The supercomputers are being built for the SKA-Mid and SKA-Low arrays. The SKA-Low project is being hosted in Australia, and most of the SKA-Mid array will be in South Africa. One of the computers will be based in Cape Town.

The supercomputers, known as science data processors, will each have a processing speed of around 135 petaFLOPS (quadrillions of floating point operations per second).

Currently, the US-based Frontier supercomputer blows all others out of the water in terms of processing power with more than double the speed of its nearest rival — the supercomputer Fugaku in Japan.

The Frontier supercomputer has a processing speed of 1.1 exaFLOPS (or 1,102 petaFLOPS), which lets it perform over a quintillion (1 followed by 18 zeros) calculations a second.

Morocco’s Toubkal supercomputer, the fastest supercomputer in Africa, appears in 180th place on Top500’s list.

When the SKA’s supercomputers are finished, they will be more than 30 times faster than the Moroccan machine.

The process of awarding the tenders to construct the South African supercomputer will begin in the first quarter of 2024, SKA spokesperson Anim van Wyk said.

It is hoped that construction will be finished within three years from that date.

When completed, the radio telescope will be the largest scientific instrument in the world.

It is hoped that the telescope will be able to unravel secrets of the early universe and test scientific theories such as gravity.

South Africa won the bid for the majority of the project in 2012 as it was selected to host the SKA-Mid telescope, which will be used to detect radio waves between the frequencies of 0.35 gigahertz and 15.4 gigahertz.

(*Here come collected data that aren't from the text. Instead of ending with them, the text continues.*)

(** * The Ceph receive adapter (pkg/adapter/adapter.go)

    A shallow embedding of the adapter that turns Ceph bucket notifications
    into CloudEvents and sends them to a sink, and the properties of its
    HTTP handler [postHandler] and of [postMessage] / [sendCloudEvent].

    Everything the adapter does to the outside (the sink transport, the
    logger, the wall clock) is threaded through an explicit [World]: a
    computation of the adapter is a function from a world to a value and
    the next world. *)

From Stdlib Require Import ZArith Ascii String.
From stdpp Require Import base strings list gmap.

Local Open Scope Z_scope.

(** ** Go values *)

(** Go [error] values, as far as the adapter looks at them: their text
    ([err.Error()]) and, for [fmt.Errorf] with the verb [%w], the wrapped
    cause. *)
Inductive error : Type :=
| errorString (msg : string)
| wrapError (msg : string) (cause : error).

Definition Error (e : error) : string :=
  match e with
  | errorString msg => msg
  | wrapError msg _ => msg
  end.

(** [fmt.Errorf(prefix + "%w", err)]: the text is the prefix followed by
    the text of [err], and [err] is kept as the cause. *)
Definition fmt_Errorf_w (prefix : string) (err : error) : error :=
  wrapError (prefix +:+ Error err) err.

(** A Go pair [(v, err)] whose [v] is meaningful only when [err == nil]. *)
Inductive result (T : Type) : Type :=
| Ok (v : T)
| Err (err : error).
Arguments Ok {T} v.
Arguments Err {T} err.

(** [protocol.Result] of the CloudEvents SDK is Go's [error]; [None] is
    the nil result. *)
Abbreviation Result := (option error).

(** [time.Time], as an instant in nanoseconds since the Unix epoch. *)
Abbreviation Time := Z.

Definition RFC3339 : string := "2006-01-02T15:04:05Z07:00".

(** ** strings.TrimSpace *)

(** A string from the numbers of its bytes. *)
Definition bytes_string (bytes : list nat) : string :=
  string_of_list_ascii (List.map ascii_of_nat bytes).

(** The UTF-8 encodings of the runes [unicode.IsSpace] accepts: tab, line
    feed, vertical tab, form feed, carriage return, space, U+0085,
    U+00A0, U+1680, U+2000 to U+200A, U+2028, U+2029, U+202F, U+205F and
    U+3000. *)
Definition white_space : list string :=
  List.map bytes_string
    [[9]; [10]; [11]; [12]; [13]; [32]; [194; 133]; [194; 160];
     [225; 154; 128];
     [226; 128; 128]; [226; 128; 129]; [226; 128; 130]; [226; 128; 131];
     [226; 128; 132]; [226; 128; 133]; [226; 128; 134]; [226; 128; 135];
     [226; 128; 136]; [226; 128; 137]; [226; 128; 138];
     [226; 128; 168]; [226; 128; 169]; [226; 128; 175];
     [226; 129; 159]; [227; 128; 128]]%nat.

(** [drop_prefix p s] is the rest of [s] after its prefix [p], if [p] is
    a prefix of [s]. *)
Fixpoint drop_prefix (p s : string) : option string :=
  match p, s with
  | EmptyString, _ => Some s
  | String a p', String b s' =>
      if Ascii.eqb a b then drop_prefix p' s' else None
  | String _ _, EmptyString => None
  end.

(** The rest of [s] after one leading rune out of [runes], if it starts
    with one. *)
Fixpoint drop_rune (runes : list string) (s : string) : option string :=
  match runes with
  | [] => None
  | rune :: runes =>
      match drop_prefix rune s with
      | Some s' => Some s'
      | None => drop_rune runes s
      end
  end.

(** Leading runes out of [runes] dropped, at most [fuel] of them. *)
Fixpoint drop_runes (runes : list string) (fuel : nat) (s : string) : string :=
  match fuel with
  | O => s
  | S fuel =>
      match drop_rune runes s with
      | Some s' => drop_runes runes fuel s'
      | None => s
      end
  end.

Definition strings_TrimLeft (s : string) : string :=
  drop_runes white_space (String.length s) s.

(** A white-space rune ends a string exactly when its encoding, read
    backwards, starts the string read backwards. *)
Definition strings_TrimRight (s : string) : string :=
  String.rev
    (drop_runes (List.map String.rev white_space) (String.length s) (String.rev s)).

(** [strings.TrimSpace]: the string without its leading and trailing
    white space. *)
Definition strings_TrimSpace (s : string) : string :=
  strings_TrimRight (strings_TrimLeft s).
Arguments strings_TrimSpace : simpl never.

(** ** The notification types *)

Module ceph.

(** The types [BucketNotification] and [BucketNotifications] are declared
    in pkg/apis/bindings/v1alpha1, whose source is not at hand. The
    fields below are the ones [postMessage] and [postHandler] select,
    nested as the selectors are ([notification.S3.Bucket.Name], ...);
    they are the fields the specification lists for a raw record. *)

(** Modelled from the spec: the struct behind
    [notification.ResponseElements], with the pair of
    response-correlation identifiers. *)
Record ResponseElementsT : Type := {
  XAmzRequestID : string;
  XAmzID2 : string
}.

(** Modelled from the spec: the struct behind [notification.S3.Bucket],
    with the bucket name. *)
Record BucketT : Type := { Name : string }.

(** Modelled from the spec: the struct behind [notification.S3.Object],
    with the object key. *)
Record ObjectT : Type := { Key : string }.

(** Modelled from the spec: the struct behind [notification.S3]. *)
Record S3T : Type := {
  Bucket : BucketT;
  Object : ObjectT
}.

(** Modelled from the spec: the raw notification record
    [ceph.BucketNotification]: event source, region, event time (a
    string, expected in RFC 3339), event name, and the two structs
    above. *)
Record BucketNotification : Type := {
  EventSource : string;
  AwsRegion : string;
  EventTime : string;
  EventName : string;
  ResponseElements : ResponseElementsT;
  S3 : S3T
}.

(** Modelled from the spec: the raw notification batch
    [ceph.BucketNotifications], the ordered sequence of records under
    the JSON field Records. A field that is absent decodes to the nil
    slice, which is the empty list here. *)
Record BucketNotifications : Type := {
  Records : list BucketNotification
}.

End ceph.

(** ** What the adapter takes from its libraries *)

(** The pure library functions the adapter calls and whose results it
    branches on: [time.Parse], [json.Unmarshal] into a
    [ceph.BucketNotifications], the SDK's JSON encoder behind
    [Event.SetData], and the SDK's test whether a non-nil result is an
    acknowledgement; and [url_Parse_String], which is [url.Parse]
    followed by [String] on the URL parsed: the text the SDK keeps of a
    source. *)
Class Platform : Type := {
  time_Parse : string -> string -> result Time;
  url_Parse_String : string -> result string;
  json_Unmarshal : list Byte.byte -> result ceph.BucketNotifications;
  datacodec_Encode : string -> ceph.BucketNotification -> result (list Byte.byte);
  is_ResultACK : error -> bool
}.

Module adapter.

Record MetricTag : Type := {
  Namespace : string;
  Name : string;
  ResourceGroup : string
}.

End adapter.

(** [context.Context], reduced to the one value the adapter puts in it. *)
Record Context : Type := { ctx_metricTag : option adapter.MetricTag }.

Definition context_Background : Context := {| ctx_metricTag := None |}.

Definition ContextWithMetricTag (ctx : Context) (metricTag : adapter.MetricTag) : Context :=
  {| ctx_metricTag := Some metricTag |}.

Module cloudevents.

Definition ApplicationJSON : string := "application/json".

(** The event under construction: the attributes the adapter sets, as
    the getters of the SDK return them (an attribute that is not set
    reads as the empty string), and the encoded data. *)
Record Event : Type := {
  ID : string;
  Source : string;
  EventType : string;
  Subject : string;
  EventTime : Time;
  DataContentType : string;
  Data : list Byte.byte
}.

Definition NewEvent : Event :=
  {| ID := EmptyString; Source := EmptyString; EventType := EmptyString;
     Subject := EmptyString; EventTime := 0;
     DataContentType := EmptyString; Data := [] |}.

(** [event.SetID(id)]: the id is trimmed; an id that is then empty is
    refused and the event keeps the id it had. *)
Definition SetID (e : Event) (id : string) : Event :=
  let id := strings_TrimSpace id in
  if bool_decide (id = EmptyString) then e
  else
    {| ID := id; Source := Source e; EventType := EventType e;
       Subject := Subject e; EventTime := EventTime e;
       DataContentType := DataContentType e; Data := Data e |}.

(** [event.SetSource(source)]: the source is parsed as a URL and kept as
    the text of that URL; a source that does not parse is refused and
    the event keeps the source it had. *)
Definition SetSource `{Platform} (e : Event) (source : string) : Event :=
  match url_Parse_String source with
  | Err _ => e
  | Ok source =>
      {| ID := ID e; Source := source; EventType := EventType e;
         Subject := Subject e; EventTime := EventTime e;
         DataContentType := DataContentType e; Data := Data e |}
  end.

(** [event.SetType(t)]: the type is trimmed. *)
Definition SetType (e : Event) (t : string) : Event :=
  {| ID := ID e; Source := Source e; EventType := strings_TrimSpace t;
     Subject := Subject e; EventTime := EventTime e;
     DataContentType := DataContentType e; Data := Data e |}.

(** [event.SetSubject(s)]: the subject is trimmed; a subject that is
    then empty is unset, which reads as the empty string. *)
Definition SetSubject (e : Event) (s : string) : Event :=
  {| ID := ID e; Source := Source e; EventType := EventType e;
     Subject := strings_TrimSpace s; EventTime := EventTime e;
     DataContentType := DataContentType e; Data := Data e |}.

Definition SetTime (e : Event) (t : Time) : Event :=
  {| ID := ID e; Source := Source e; EventType := EventType e;
     Subject := Subject e; EventTime := t;
     DataContentType := DataContentType e; Data := Data e |}.

Definition SetDataContentType (e : Event) (ct : string) : Event :=
  {| ID := ID e; Source := Source e; EventType := EventType e;
     Subject := Subject e; EventTime := EventTime e;
     DataContentType := ct; Data := Data e |}.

Australia won the bid to host the SKA-Low Telescope, which detects lower-frequency radio waves.

The data requirements for the project are immense.

For the SKA-Mid project, the data from all 197 dishes must be collected and sent to the central data processing facility.

The supercomputer will receive up to 8.9 terabits of data per second from the SKA-Mid Central Signal Processor. The data will travel along hundreds of kilometres of fibre-optic cables to reach the science data processor.

Why such a large telescope?

The SKA-Mid telescope comprises many individual dishes rather than a single large one for a few reasons.

Mainly, it becomes practically difficult to construct a large steerable single telescope above a diameter of 100 meters.

The surface area of all the dishes in the SKA-Mid array will be a square kilometre — which would be impossible to manoeuvre as a single dish.

The higher the surface area, the fainter the signal a telescope can detect and the further it can “see” into space.

The other benefit of spreading the telescope out over a wide area is that it allows extracting additional data through a technique called interferometry, helping increase the resolution of measurements.

“Higher resolution is achieved by increasing the separation between the antennas — doing this is the equivalent of creating a zoom lens,” the SKA Observatory (SKAO) explains.

“How? Imagine radio waves of the same wavelength coming from an object in space, and two distant antennas on the ground.

“The waveform is made up of cycles up and down. When it hits antenna number one, it will include part of that up and down cycle; when it hits antenna number two, further away, it will include a different part of the cycle.

“This difference is known as a phase offset, and it tells us about the position of an object in the sky.”

Increasing the distance between antennas increases this resolution.

“If the two antennas were next to each other, there would be no phase offset detectable; in other words, the two antennas would see the same thing,” the SKAO explains.

“The more distant the antennas are, the greater amount of phase offset can be detected, and the more precisely positional information can be recorded.

“This is why aperture synthesis creates higher resolution/a greater amount of detail than is possible compared to collecting radio waves with one dish. These different versions of the waveform are then combined and synchronised to counter the time delay.”

Interferometers like the SKA use a technique called aperture synthesis that enables arrays to act like one big telescope equivalent in size to the distance between the two furthest antennas.

Construction timeline

Van Wyk said that the South African Radio Astronomy Observatory (SARAO) will begin procuring the Cape Town-based SKA-Mid Science Data Processor in the first quarter of next year. It should be completed within three years.

The SKA-Low Science Data Processor in Australia should also be completed in 2027.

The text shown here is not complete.